## Your instructions
Below are several entries. Transcribe exactly those lines that fall from the one with "cbn [bind]. unfold" through the one with "rewrite Hc, Hdata.", end lines included.

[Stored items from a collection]
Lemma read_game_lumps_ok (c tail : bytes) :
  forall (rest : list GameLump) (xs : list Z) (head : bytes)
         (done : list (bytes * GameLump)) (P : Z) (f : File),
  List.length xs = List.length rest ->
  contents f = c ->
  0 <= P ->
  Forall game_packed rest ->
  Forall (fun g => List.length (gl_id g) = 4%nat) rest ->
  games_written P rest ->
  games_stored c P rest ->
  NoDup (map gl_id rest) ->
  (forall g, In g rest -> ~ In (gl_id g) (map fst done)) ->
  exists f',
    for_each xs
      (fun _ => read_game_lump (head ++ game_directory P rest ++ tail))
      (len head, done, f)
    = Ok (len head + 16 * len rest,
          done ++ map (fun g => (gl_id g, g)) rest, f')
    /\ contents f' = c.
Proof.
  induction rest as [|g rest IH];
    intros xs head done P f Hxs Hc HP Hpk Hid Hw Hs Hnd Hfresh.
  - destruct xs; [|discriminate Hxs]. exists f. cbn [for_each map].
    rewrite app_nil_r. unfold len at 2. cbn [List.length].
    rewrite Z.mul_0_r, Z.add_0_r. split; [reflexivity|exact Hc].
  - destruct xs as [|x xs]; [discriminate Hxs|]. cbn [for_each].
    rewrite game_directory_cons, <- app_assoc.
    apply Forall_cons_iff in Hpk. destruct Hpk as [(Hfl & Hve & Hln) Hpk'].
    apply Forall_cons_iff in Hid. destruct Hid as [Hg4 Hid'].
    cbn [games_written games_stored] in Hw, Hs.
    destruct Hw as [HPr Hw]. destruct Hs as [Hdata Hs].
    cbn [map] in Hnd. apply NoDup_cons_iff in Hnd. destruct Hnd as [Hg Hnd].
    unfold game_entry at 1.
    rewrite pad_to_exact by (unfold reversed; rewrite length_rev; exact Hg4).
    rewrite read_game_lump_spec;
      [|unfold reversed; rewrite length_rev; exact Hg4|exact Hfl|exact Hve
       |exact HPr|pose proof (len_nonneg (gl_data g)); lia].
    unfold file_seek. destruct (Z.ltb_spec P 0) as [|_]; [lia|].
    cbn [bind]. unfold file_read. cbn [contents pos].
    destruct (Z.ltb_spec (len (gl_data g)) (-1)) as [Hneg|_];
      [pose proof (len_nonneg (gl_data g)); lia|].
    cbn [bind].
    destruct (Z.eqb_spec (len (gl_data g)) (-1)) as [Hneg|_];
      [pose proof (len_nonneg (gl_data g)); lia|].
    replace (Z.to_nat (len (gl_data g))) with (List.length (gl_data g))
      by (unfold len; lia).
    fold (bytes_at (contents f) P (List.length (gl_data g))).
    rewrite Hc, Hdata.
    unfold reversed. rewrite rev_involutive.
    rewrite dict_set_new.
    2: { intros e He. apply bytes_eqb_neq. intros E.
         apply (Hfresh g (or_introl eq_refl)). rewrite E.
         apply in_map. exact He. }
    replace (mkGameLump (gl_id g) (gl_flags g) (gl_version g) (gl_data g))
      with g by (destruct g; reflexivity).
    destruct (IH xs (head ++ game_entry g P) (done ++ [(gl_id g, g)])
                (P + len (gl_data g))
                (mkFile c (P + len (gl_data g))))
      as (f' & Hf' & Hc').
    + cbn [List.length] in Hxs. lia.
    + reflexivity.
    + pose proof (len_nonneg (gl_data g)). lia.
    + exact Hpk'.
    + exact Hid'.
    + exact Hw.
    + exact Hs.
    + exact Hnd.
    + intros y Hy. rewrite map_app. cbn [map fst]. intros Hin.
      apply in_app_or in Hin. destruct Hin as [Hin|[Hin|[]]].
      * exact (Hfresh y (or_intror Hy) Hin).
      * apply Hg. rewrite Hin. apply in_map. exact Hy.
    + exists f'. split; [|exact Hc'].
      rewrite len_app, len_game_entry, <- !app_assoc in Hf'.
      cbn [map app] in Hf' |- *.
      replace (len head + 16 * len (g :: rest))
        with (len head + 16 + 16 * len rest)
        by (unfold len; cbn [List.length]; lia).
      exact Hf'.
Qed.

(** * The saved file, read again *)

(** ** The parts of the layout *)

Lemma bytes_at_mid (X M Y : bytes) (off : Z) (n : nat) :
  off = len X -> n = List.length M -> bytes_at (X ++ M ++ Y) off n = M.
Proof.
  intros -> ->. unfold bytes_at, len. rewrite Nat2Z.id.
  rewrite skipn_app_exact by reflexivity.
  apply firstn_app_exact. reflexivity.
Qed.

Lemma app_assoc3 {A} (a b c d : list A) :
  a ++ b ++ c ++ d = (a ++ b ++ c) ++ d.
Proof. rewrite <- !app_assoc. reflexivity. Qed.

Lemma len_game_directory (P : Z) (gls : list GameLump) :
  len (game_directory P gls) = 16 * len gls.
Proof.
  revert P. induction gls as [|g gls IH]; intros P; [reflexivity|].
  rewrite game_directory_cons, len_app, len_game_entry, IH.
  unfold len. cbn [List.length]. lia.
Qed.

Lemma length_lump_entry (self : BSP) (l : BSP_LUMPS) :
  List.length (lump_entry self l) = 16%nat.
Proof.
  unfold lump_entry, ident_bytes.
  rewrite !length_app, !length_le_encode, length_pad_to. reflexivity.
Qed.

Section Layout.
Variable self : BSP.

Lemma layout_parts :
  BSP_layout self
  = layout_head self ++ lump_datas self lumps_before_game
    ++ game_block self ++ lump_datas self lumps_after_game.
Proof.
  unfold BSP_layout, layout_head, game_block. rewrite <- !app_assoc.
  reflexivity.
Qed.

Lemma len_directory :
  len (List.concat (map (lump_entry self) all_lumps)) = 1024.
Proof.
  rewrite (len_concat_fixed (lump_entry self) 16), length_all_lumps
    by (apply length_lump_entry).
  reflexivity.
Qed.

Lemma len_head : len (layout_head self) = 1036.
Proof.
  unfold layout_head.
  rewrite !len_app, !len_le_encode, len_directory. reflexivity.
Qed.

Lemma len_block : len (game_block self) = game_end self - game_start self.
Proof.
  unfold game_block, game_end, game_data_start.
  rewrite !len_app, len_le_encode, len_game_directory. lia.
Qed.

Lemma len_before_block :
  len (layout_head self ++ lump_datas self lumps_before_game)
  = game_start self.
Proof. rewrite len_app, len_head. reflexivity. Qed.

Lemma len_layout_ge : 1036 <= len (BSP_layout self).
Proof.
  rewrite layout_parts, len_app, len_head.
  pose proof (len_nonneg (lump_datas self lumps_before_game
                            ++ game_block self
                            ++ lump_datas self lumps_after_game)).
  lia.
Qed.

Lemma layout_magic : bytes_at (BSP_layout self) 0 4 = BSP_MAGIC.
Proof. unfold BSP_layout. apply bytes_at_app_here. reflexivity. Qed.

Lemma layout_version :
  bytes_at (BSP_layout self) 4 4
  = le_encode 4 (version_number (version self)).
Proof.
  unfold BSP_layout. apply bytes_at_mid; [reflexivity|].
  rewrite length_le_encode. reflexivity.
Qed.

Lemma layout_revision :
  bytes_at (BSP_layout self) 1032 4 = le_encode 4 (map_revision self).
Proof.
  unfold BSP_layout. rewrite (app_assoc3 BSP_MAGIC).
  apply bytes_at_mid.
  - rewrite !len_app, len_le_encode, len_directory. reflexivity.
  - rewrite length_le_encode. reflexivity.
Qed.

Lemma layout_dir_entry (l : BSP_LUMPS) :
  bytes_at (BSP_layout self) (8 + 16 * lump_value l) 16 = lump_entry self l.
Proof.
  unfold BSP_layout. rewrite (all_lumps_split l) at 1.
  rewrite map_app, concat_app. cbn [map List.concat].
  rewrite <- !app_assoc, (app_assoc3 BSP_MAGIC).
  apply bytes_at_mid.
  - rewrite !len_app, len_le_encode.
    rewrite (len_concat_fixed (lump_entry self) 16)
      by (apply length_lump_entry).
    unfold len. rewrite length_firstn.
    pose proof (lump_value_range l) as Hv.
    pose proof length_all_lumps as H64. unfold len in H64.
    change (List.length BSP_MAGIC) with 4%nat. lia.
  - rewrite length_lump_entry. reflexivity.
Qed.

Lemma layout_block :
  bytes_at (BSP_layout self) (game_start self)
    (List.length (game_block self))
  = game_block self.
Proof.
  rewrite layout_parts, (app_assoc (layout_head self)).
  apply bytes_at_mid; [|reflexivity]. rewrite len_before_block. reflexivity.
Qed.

## Output of the exercise
    cbn [bind]. unfold file_read. cbn [contents pos].
    destruct (Z.ltb_spec (len (gl_data g)) (-1)) as [Hneg|_];
      [pose proof (len_nonneg (gl_data g)); lia|].
    cbn [bind].
    destruct (Z.eqb_spec (len (gl_data g)) (-1)) as [Hneg|_];
      [pose proof (len_nonneg (gl_data g)); lia|].
    replace (Z.to_nat (len (gl_data g))) with (List.length (gl_data g))
      by (unfold len; lia).
    fold (bytes_at (contents f) P (List.length (gl_data g))).
    rewrite Hc, Hdata.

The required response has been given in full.